------ DATASET ENTRIES ------

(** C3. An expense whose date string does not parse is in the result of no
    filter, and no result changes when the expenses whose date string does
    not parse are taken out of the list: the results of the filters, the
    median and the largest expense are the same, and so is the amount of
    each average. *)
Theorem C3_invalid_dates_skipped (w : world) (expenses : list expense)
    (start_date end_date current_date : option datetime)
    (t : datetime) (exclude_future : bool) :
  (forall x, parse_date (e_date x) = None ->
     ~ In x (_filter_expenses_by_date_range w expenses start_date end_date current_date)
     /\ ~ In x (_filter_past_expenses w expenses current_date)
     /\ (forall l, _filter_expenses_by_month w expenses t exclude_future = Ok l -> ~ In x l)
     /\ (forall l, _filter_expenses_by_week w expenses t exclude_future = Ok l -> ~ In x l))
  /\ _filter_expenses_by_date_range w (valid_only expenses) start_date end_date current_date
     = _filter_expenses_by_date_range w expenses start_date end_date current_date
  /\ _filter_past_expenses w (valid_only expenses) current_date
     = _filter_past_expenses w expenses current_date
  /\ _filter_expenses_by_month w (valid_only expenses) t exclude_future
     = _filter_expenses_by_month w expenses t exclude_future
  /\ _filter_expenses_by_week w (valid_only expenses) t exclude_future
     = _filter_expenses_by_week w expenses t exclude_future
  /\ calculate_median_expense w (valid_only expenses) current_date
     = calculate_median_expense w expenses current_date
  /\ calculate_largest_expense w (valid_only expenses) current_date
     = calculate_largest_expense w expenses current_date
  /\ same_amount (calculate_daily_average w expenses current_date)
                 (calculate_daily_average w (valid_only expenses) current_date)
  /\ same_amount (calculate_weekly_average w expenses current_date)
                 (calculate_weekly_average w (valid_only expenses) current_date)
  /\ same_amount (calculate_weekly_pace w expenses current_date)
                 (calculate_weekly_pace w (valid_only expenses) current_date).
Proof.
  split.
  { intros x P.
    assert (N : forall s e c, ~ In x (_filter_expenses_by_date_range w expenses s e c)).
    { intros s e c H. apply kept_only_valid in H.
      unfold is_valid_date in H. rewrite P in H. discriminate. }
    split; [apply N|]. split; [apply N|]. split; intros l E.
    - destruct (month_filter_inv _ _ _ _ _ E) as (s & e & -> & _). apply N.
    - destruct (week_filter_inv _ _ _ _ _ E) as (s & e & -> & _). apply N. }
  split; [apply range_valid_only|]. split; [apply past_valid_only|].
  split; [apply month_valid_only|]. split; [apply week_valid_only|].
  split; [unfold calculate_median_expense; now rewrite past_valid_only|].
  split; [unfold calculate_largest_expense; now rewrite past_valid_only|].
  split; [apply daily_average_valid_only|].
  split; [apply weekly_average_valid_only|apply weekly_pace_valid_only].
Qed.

------

* DESCRIPTION OF THE TASK *
Only one stretch of the entries above is wanted: the lines from the one containing "calculate_median_expense w expenses current_date" through the one containing "split; [apply month_valid_only|].". Please reproduce it exactly.

* TASK RESPONSE *
     = calculate_median_expense w expenses current_date
  /\ calculate_largest_expense w (valid_only expenses) current_date
     = calculate_largest_expense w expenses current_date
  /\ same_amount (calculate_daily_average w expenses current_date)
                 (calculate_daily_average w (valid_only expenses) current_date)
  /\ same_amount (calculate_weekly_average w expenses current_date)
                 (calculate_weekly_average w (valid_only expenses) current_date)
  /\ same_amount (calculate_weekly_pace w expenses current_date)
                 (calculate_weekly_pace w (valid_only expenses) current_date).
Proof.
  split.
  { intros x P.
    assert (N : forall s e c, ~ In x (_filter_expenses_by_date_range w expenses s e c)).
    { intros s e c H. apply kept_only_valid in H.
      unfold is_valid_date in H. rewrite P in H. discriminate. }
    split; [apply N|]. split; [apply N|]. split; intros l E.
    - destruct (month_filter_inv _ _ _ _ _ E) as (s & e & -> & _). apply N.
    - destruct (week_filter_inv _ _ _ _ _ E) as (s & e & -> & _). apply N. }
  split; [apply range_valid_only|]. split; [apply past_valid_only|].
  split; [apply month_valid_only|]. split; [apply week_valid_only|].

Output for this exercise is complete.